We are free, at the middle point of our stories, Pamela.

There is no telling what we will do now, with the energy we poured into our sweet, savage, dysfunctional families.

There is just no telling.

:O)

Cedar
 

Childofmine

one day at a time
MWM, I see this action you just took as valuing yourself, waiting, determining what you need to be at peace, and then acting.

You handled this with grace and maturity.

You said, please, you ended with "wish you well" and you were clear, specific and cordial in your words.

It is never a bad thing to be cordial. Never. Because regardless of what the other person does or says, we are building our own self-esteem when we respond (not react) with grace and dignity. Like you did.
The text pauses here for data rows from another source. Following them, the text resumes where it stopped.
(** * ERP local data engine: storage core, ledgers, backup and merge

    A shallow embedding of the JavaScript sources under [update/]:
    [storage/validate.js], [storage/schema.js], [storage/db_core.js],
    [storage/backup.js], [services/ops_stock_events.js],
    [services/ops_cashier.js], [services/ops_sales_refund.js] and
    [integrations/server_sync.js].

    Conventions of the embedding.
    - JavaScript values are the inductive [JValue]; objects are association
      lists in insertion order.
    - Numbers are exact decimals [Dec m e] (meaning m * 10^-e) together with
      [NaN] and the two infinities; binary64 rounding, overflow and the
      negative zero are not represented.
    - Strings are [string]: a character is a code unit below 256.
    - Mutation is explicit: a JavaScript function that mutates an object and
      returns it becomes a function returning the updated value.
    - The host (localStorage, the clock, Math.random, the signed-in user)
      is the record [World], threaded by the monad [M], which also carries
      thrown exceptions. *)

From Stdlib Require Import ZArith NArith List String Ascii Bool Lia.
Import ListNotations.

Local Open Scope string_scope.
Local Open Scope Z_scope.

(* ================================================================== *)
(** * Numbers *)
(* ================================================================== *)

Module Num.

Inductive jsnum : Type :=
| NaN
| Inf (negative : bool)
| Dec (m : Z) (e : nat).

Definition int (z : Z) : jsnum := Dec z 0.

Definition pow10 (e : nat) : Z := 10 ^ Z.of_nat e.

(** Canonical form: no trailing zero among the [e] fractional digits. *)
Fixpoint norm (m : Z) (e : nat) : jsnum :=
  match e with
  | O => Dec m 0
  | S e' => if m mod 10 =? 0 then norm (m / 10) e' else Dec m e
  end.

Definition canonical (x : jsnum) : bool :=
  match x with
  | Dec m O => true
  | Dec m (S _) => negb (m mod 10 =? 0)
  | _ => false
  end.

(** [m * 10^p] for a signed power. *)
Definition scaled (m : Z) (p : Z) : jsnum :=
  if 0 <=? p then Dec (m * 10 ^ p) 0 else norm m (Z.to_nat (- p)).

Definition isFinite (x : jsnum) : bool :=
  match x with Dec _ _ => true | _ => false end.

Definition trunc (x : jsnum) : jsnum :=
  match x with
  | Dec m e => Dec (Z.quot m (pow10 e)) 0
  | _ => x
  end.

Definition abs (x : jsnum) : jsnum :=
  match x with
  | Dec m e => Dec (Z.abs m) e
  | Inf _ => Inf false
  | NaN => NaN
  end.

Definition neg (x : jsnum) : jsnum :=
  match x with
  | Dec m e => Dec (- m) e
  | Inf b => Inf (negb b)
  | NaN => NaN
  end.

(** [x + y], exact on the decimal numbers of the model: it is the sum of
    the engine wherever that one is exact, as it is for whole numbers
    whose sum stays within 2^53. *)
Definition add (x y : jsnum) : jsnum :=
  match x, y with
  | NaN, _ | _, NaN => NaN
  | Inf a, Inf b => if Bool.eqb a b then Inf a else NaN
  | Inf a, Dec _ _ => Inf a
  | Dec _ _, Inf b => Inf b
  | Dec m1 e1, Dec m2 e2 =>
      let e := Nat.max e1 e2 in
      Dec (m1 * pow10 (e - e1) + m2 * pow10 (e - e2)) e
  end.

Definition sub (x y : jsnum) : jsnum := add x (neg y).

(** Three-way comparison; [None] when a NaN is involved. *)
Definition cmp (x y : jsnum) : option comparison :=
  match x, y with
  | NaN, _ | _, NaN => None
  | Inf a, Inf b => Some (if a then (if b then Eq else Lt) else (if b then Gt else Eq))
  | Inf a, Dec _ _ => Some (if a then Lt else Gt)
  | Dec _ _, Inf b => Some (if b then Gt else Lt)
  | Dec m1 e1, Dec m2 e2 =>
      let e := Nat.max e1 e2 in
      Some (Z.compare (m1 * pow10 (e - e1)) (m2 * pow10 (e - e2)))
  end.
Lemma sort_gtps_head_witness :
  let l := [gtp_at "a" "1" 5 None; gtp_at "b" " 2" 3 None; gtp_at "c" "2" 4 None] in
  exists rest, gtp_at "c" "2" 4 None :: rest ≡ₚ l /\
    forall h, h ∈ l -> gtp_preferred priority_params (gtp_at "c" "2" 4 None) h.
Proof.
  intros l. exists [gtp_at "b" " 2" 3 None; gtp_at "a" "1" 5 None].
  apply (sort_gtps_head (H := go_insertion_sort) priority_params l); [|vm_compute; reflexivity].
  right. intros g Hg. repeat (apply elem_of_cons in Hg as [->|Hg]; [reflexivity|]).
  by apply elem_of_nil in Hg.
Defined.

(** A list that mixes policies with and without [lastUpdatedAt] may have no first
    policy: the comparison has a cycle. *)
Theorem gtp_less_cycle :
  let a := gtp_at "a" "1" 10 (Some "1") in
  let b := gtp_at "b" "1" 20 None in
  let c := gtp_at "c" "1" 30 (Some "0") in
  gtp_less priority_params a c = true /\ gtp_less priority_params c b = true /\
  gtp_less priority_params b a = true.
Proof. vm_compute. done. Qed.

(** A service selects a workload exactly when both selectors are non-empty and
    every label of the service's selector, except the pod hash that the rollouts
    controller adds, is on the workload; for every iteration order of the map. *)
Theorem service_match_iff `{!GoRange} m sel :
  IsServiceMatch (Some m) (Some sel) = true <->
  m <> ∅ /\ mlen (MatchLabels sel) <> 0%nat /\
  forall k v, m !! k = Some v -> k = RolloutPodHashLabel \/ mlookup (MatchLabels sel) k = Some v.
Proof. apply IsServiceMatch_iff. Qed.

(** With an [includeInboundPorts] annotation, [GetMeshPortsHelper] returns no port
    when no service port targets the first valid port of the annotation, and
    otherwise exactly the first such service port, under its protocol. *)
Theorem mesh_ports_first_match meshPorts svc :
  meshPorts <> "" ->
  let want := first_valid_port (split ","%char meshPorts) in
  (GetMeshPortsHelper meshPorts (Some svc) = ∅ /\
     forall sp, sp ∈ SvcPorts svc -> want <> Some (target_port sp)) \/
  (exists pre sp post, SvcPorts svc = pre ++ sp :: post /\ want = Some (target_port sp) /\
     (forall sp', sp' ∈ pre -> want <> Some (target_port sp')) /\
     GetMeshPortsHelper meshPorts (Some svc)
       = {[ GetPortProtocol (PortName sp) := uint32 (Port sp) ]}).
Proof.
  intros Hmp. simpl. destruct (is_empty meshPorts) eqn:E.
  - by apply is_empty_spec in E.
  - apply match_service_port_spec.
Qed.

Lemma mesh_ports_first_match_witness :
  let svc := mkService (mkMeta "s" "ns" None None 0 "")
    [mkSvcPort "http-a" 80 (mkIntOrString 8080 "") 0;
     mkSvcPort "grpc-b" 90 (mkIntOrString 0 "8090") 0]
    None [] [] in
  GetMeshPortsHelper "x,8090" (Some svc) = {[ Grpc := 90 ]} /\
  exists pre sp post, SvcPorts svc = pre ++ sp :: post /\
    GetMeshPortsHelper "x,8090" (Some svc)
      = {[ GetPortProtocol (PortName sp) := uint32 (Port sp) ]}.
Proof.
  intros svc. split; [vm_compute; reflexivity|].
  destruct (mesh_ports_first_match "x,8090" svc) as [[H _]|(pre & sp & post & E & _ & _ & H)].
  - discriminate.
  - discriminate H.
  - exists pre, sp, post. split; [exact E|exact H].
Defined.

(** ** Retries *)
Section RetryProofs.
Context {S : Type} (callback : S -> S * error).

(** The state before the [n]-th call, when every earlier call fails. *)
Fixpoint nth_state (n : nat) (s : S) : S :=
  match n with O => s | Datatypes.S n' => nth_state n' (callback s).1 end.

Definition sleeps (i n : nat) : list Z := map (fun k => 10 * 2 ^ Z.of_nat k) (seq i n).

Lemma nth_state_succ n s : nth_state (Datatypes.S n) s = (callback (nth_state n s)).1.
Proof. revert s. induction n as [|n IH]; intros s; [done|]. apply IH. Qed.

Lemma sleeps_step i n sleep slept :
  sleep = 10 * 2 ^ Z.of_nat (pred i) ->
  (if Nat.ltb 0 i then slept ++ [sleep] else slept) ++ sleeps i n
    = slept ++ sleeps (pred i) (match i with O => n | _ => Datatypes.S n end).
Proof.
  intros ->. destruct i as [|i]; simpl; [done|]. unfold sleeps. simpl. by rewrite <- app_assoc.
Qed.

Lemma sleep_next i sleep :
  sleep = 10 * 2 ^ Z.of_nat (pred i) ->
  (if Nat.ltb 0 i then sleep * 2 else sleep) = 10 * 2 ^ Z.of_nat i.
Proof.
  intros ->. destruct i as [|i]; cbn [Nat.ltb Nat.leb pred]; [done|].
  rewrite Nat2Z.inj_succ, Z.pow_succ_r by lia. ring.
Qed.

Lemma retry_loop_fail fuel i sleep err s slept :
  sleep = 10 * 2 ^ Z.of_nat (pred i) ->
  (forall n, (n < fuel)%nat -> (callback (nth_state n s)).2 <> None) ->
  retry_loop callback fuel i sleep err s slept
    = (nth_state fuel s,
       match fuel with O => err | Datatypes.S n => (callback (nth_state n s)).2 end,
       slept ++ sleeps (pred i) (match i with O => pred fuel | _ => fuel end)).
Proof.
  revert i sleep err s slept.
  induction fuel as [|fuel IH]; intros i sleep err s slept Hs Hall; simpl.
  { by destruct i; unfold sleeps; simpl; rewrite app_nil_r. }
  pose proof (Hall 0%nat) as H0. simpl in H0.
  destruct (callback s) as [s' [e|]] eqn:E; simpl in *; [|exfalso; apply H0; [lia|done]].
  rewrite (IH (Datatypes.S i)); [|by apply sleep_next|].
  - f_equal.
    + f_equal. destruct fuel as [|fuel]; simpl; by rewrite E.
    + cbn [pred]. rewrite sleeps_step by done. by destruct i.
  - intros n Hn. specialize (Hall (Datatypes.S n)). simpl in Hall. rewrite E in Hall.
    apply Hall. lia.
Qed.

Lemma retry_loop_first fuel k i sleep err s slept :
  sleep = 10 * 2 ^ Z.of_nat (pred i) ->
  (k < fuel)%nat ->
  (forall n, (n < k)%nat -> (callback (nth_state n s)).2 <> None) ->
  (callback (nth_state k s)).2 = None ->
  retry_loop callback fuel i sleep err s slept
    = (nth_state (Datatypes.S k) s, None,
       slept ++ sleeps (pred i) (match i with O => k | _ => Datatypes.S k end)).
Proof.
  revert k i sleep err s slept.
  induction fuel as [|fuel IH]; intros k i sleep err s slept Hs Hk Hall Hok; [lia|]. simpl.
  destruct (callback s) as [s' [e|]] eqn:E.
  - destruct k as [|k]; [simpl in Hok; by rewrite E in Hok|].
    rewrite (IH k (Datatypes.S i)); simpl in *; rewrite ?E in *; simpl in *.
    + f_equal. rewrite sleeps_step by done. done.
    + by apply sleep_next.
    + lia.
    + intros n Hn. specialize (Hall (Datatypes.S n)). simpl in Hall. rewrite E in Hall.
      apply Hall. lia.
    + done.
  - destruct k as [|k].
    + simpl. f_equal. pose proof (sleeps_step i 0 sleep slept Hs) as Hst.
      unfold sleeps at 1 in Hst. simpl in Hst. by rewrite app_nil_r in Hst.
    + specialize (Hall 0%nat). simpl in Hall. rewrite E in Hall. exfalso. apply Hall; [lia|done].
Qed.

(** [RetryWithBackOff] calls back until the first success or [retryCount] failures:
    if call [k] is the first success it returns nil after [k] sleeps of 10, 20, 40, ...
    seconds, and if every call fails it returns the error of the last one after
    [retryCount - 1] sleeps. *)
Theorem retry_with_backoff_spec (retryCount : nat) s :
  (forall k, (k < retryCount)%nat ->
     (forall n, (n < k)%nat -> (callback (nth_state n s)).2 <> None) ->
     (callback (nth_state k s)).2 = None ->
     RetryWithBackOff callback (Z.of_nat retryCount) s
       = (nth_state (Datatypes.S k) s, None, sleeps 0 k)) /\
  ((forall n, (n < retryCount)%nat -> (callback (nth_state n s)).2 <> None) ->
     RetryWithBackOff callback (Z.of_nat retryCount) s
       = (nth_state retryCount s,
          match retryCount with O => None | Datatypes.S n => (callback (nth_state n s)).2 end,
          sleeps 0 (pred retryCount))).
Proof.
  unfold RetryWithBackOff. rewrite Nat2Z.id. split.
  - intros k Hk Hall Hok. by apply retry_loop_first.
  - intros Hall. by apply retry_loop_fail.
Qed.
Now, you can go forward clear-minded, meeting your own eyes in the mirror because you did the next right thing for yourself.

It is truly sad that we in families hurt each other so much. It's hard to understand and to accept.

So we keep trying and trying and trying. That is why it's taken until now, MWM. You kept holding out hope that something would change with your sister.

But it hasn't. And it has continued to hurt you. I just posted about setting boundaries (on another thread) and how we have to do it with people who are bad for us and people who are good for us. It's healthy behavior to have boundaries and to erect them with respect, gentleness and kindness.

We also can't get it until we get it. There is no timeline here. You have changed, and continue to change, and now you are ready for this action.

I pray your sister respects your boundary and also that something good comes from this, in time, not just for you but for her.

We never know about a person's journey, and what will happen next.

Hugs to you MWM. Enjoy your day today! Do something great for yourself.
 

Scent of Cedar *

Well-Known Member
t is never a bad thing to be cordial. Never. Because regardless of what the other person does or says, we are building our own self-esteem when we respond (not react) with grace and dignity. Like you did.

ow, you can go forward clear-minded, meeting your own eyes in the mirror because you did the next right thing for yourself.

hat is why it's taken until now, MWM. You kept holding out hope that something would change with your sister.

It's healthy behavior to have boundaries and to erect them with respect, gentleness and kindness.

e also can't get it until we get it. There is no timeline here. You have changed, and continue to change, and now you are ready for this action.

pray your sister respects your boundary and also that something good comes from this, in time, not just for you but for her.

e never know about a person's journey, and what will happen next.

I especially liked the paragraph about something good coming from this, not just for us, but for our families of origin, too.

And COM is right ~ we never do know where the journey leads, for any of us. But this new direction feels very different, very clean, clearer.

:O)

Cedar
 

BusynMember

Well-Known Member
Cedar, thanks again for your heartwarming and true pep talk. However, I don't think Sis will call me. This is a game to her, one she must win. She needs to get the last word in and if she feels I may not answer the phone (thus making her feel humiliated) or not respond to her texts, she will not risk the chance that perhaps she won't "win."

My only fear is that she didn't read my texts, although they were not sent back to me undelivered. But even if she did not, it felt good to me. And I am still in control of my own life. And I have had my heart broken by her too many times to trust her again. She has a lot of anger in her heart and she did not admit the degree of her dysfunction to herself so her life is now a mess. I hope she gets the therapy she needs. She has ony just started at age 55, but I believe anyone can change if they wish to.

But you have to be honest about yourself.

Cedar, you are a great friend to me. I appreciate it more than you will ever know.
 

recoveringenabler

Well-Known Member
Staff member
MWM, have you read The Sociopath next door, by Martha Stout? I'm reading it now and it is quite good and explains a lot about that 4% who are among us.......it's well done.